Marketers are inundated with data of all sorts from many different sources. It is vital to have a clear vision of what data is really needed to design an effective marketing strategy and plan. And then one must be careful to find an accurate and reliable source of the data that is considered essential.

This two-part series will review these various issues and, hopefully, provide information that will help you prioritize the data you really need and what you should look for when sourcing the data.

The content of business and marketing media is heavily slanted toward the many options for gathering and using “big data.” Many suppliers of data and data analytical tools would have you believe that big data is the silver bullet, or “the be all, end all” that marketers need in order to perform their job well.

Of course, these vendors are understandably promoting a self-serving agenda. There is no question that big data can be very useful, but big data can really only provide a portion of the research that marketers of high-end products need in order to understand and effectively market to the affluent and luxury consumers.

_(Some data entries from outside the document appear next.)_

(** ** MMKV.cpp: the instance methods *)

(** [strnlen(key, maxlen)] over a byte array. *)
Fixpoint strnlen (key : list Z) (maxlen : nat) : nat :=
  match maxlen, key with
  | S n, b :: rest => if b =? 0 then O else S (strnlen rest n)
  | _, _ => O
  end.

(** [MMKV::cryptKey]. *)
Definition cryptKey (s : MMKV) : string :=
  match m_crypter s with
  | Some c =>
      let key := AES.getKey c in
      string_of_bytes (firstn (strnlen key AES.AES_KEY_LEN) key)
  | None => ""
  end.

(** [cryptKey && cryptKey->length() > 0]. *)
Definition nonEmptyKey (cryptKey : option string) : option string :=
  match cryptKey with
  | Some (String c k) => Some (String c k)
  | _ => None
  end.

(** [strlen]: a C string ends at its first NUL. *)
Fixpoint c_str (value : string) : string :=
  match value with
  | EmptyString => EmptyString
  | String c rest => if ascii_dec c NUL then EmptyString else String c (c_str rest)
  end.

(** Modelled from the spec: [MiniPBCoder] is missing; a list of strings
    is the length-prefixed run of its length-prefixed items. *)
Definition encodeVector (v : list string) : list Z :=
  CodedOutputData.writeData
    (flat_map (fun x => CodedOutputData.writeData (bytes_of_string x)) v).

Fixpoint decodeItems (fuel : nat) (buf : list Z) : option (list string) :=
  match buf, fuel with
  | [], _ => Some []
  | _, O => None
  | _, S fuel' =>
      match CodedInputData.readData buf with
      | Some item =>
          cons (string_of_bytes item)
            <$> decodeItems fuel'
                  (skipn (Z.to_nat (pbRawVarint32Size (len item)) + length item) buf)
      | None => None
      end
  end.

Definition decodeVector (data : list Z) : option (list string) :=
  match CodedInputData.readData data with
  | Some body => decodeItems (length body) body
  | None => None
  end.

And by the way, there is research demonstrating that affluent and luxury consumers are two distinct market segments that have only a little overlap. Many affluent consumers are not buying what most in the industry would consider to be true luxury products. In fact many affluent consumers — the 12.2 million wealthiest U.S. households based on a minimum $1 million net worth — have limited knowledge of the price points and brands of true luxury products.

Big data gives you the potential to track, step by step, the behavior of individuals online and in stores. With this data, you can try to deduce why they act the way they do. Of course, you don’t know for sure which of these people can afford your product. Many, if not most, may be either “luxury voyeurs” or “hopelessly aspirational” (two similar but different groups). This means you could easily be chasing people that cannot currently afford your product or service and others who may never be able to do so.

A New York Times article about nine problems of big data merits your consideration.

It is only natural that marketers would be skeptical about whether the deductive conclusions derived from big data would be about people who could actually afford their product. And marketers might well doubt whether the historic actions of these people are reliable predictors of their future behavior.

Marketers need to know what their best prospects say is important to them and what the prospects say is their interest in and spending plans for both their product and that of their competitors.

To truly understand the consumer, marketers need to ask and listen to how people explain their thinking and their behavior. Of course marketers should focus on the people who can actually afford their product and might be persuaded to buy it.

This kind of insight into your target market is available through well-constructed surveys. Survey methodology is the subject of part two of this series, because much of current survey research among the affluent is based on a methodology that is of questionable accuracy and reliability.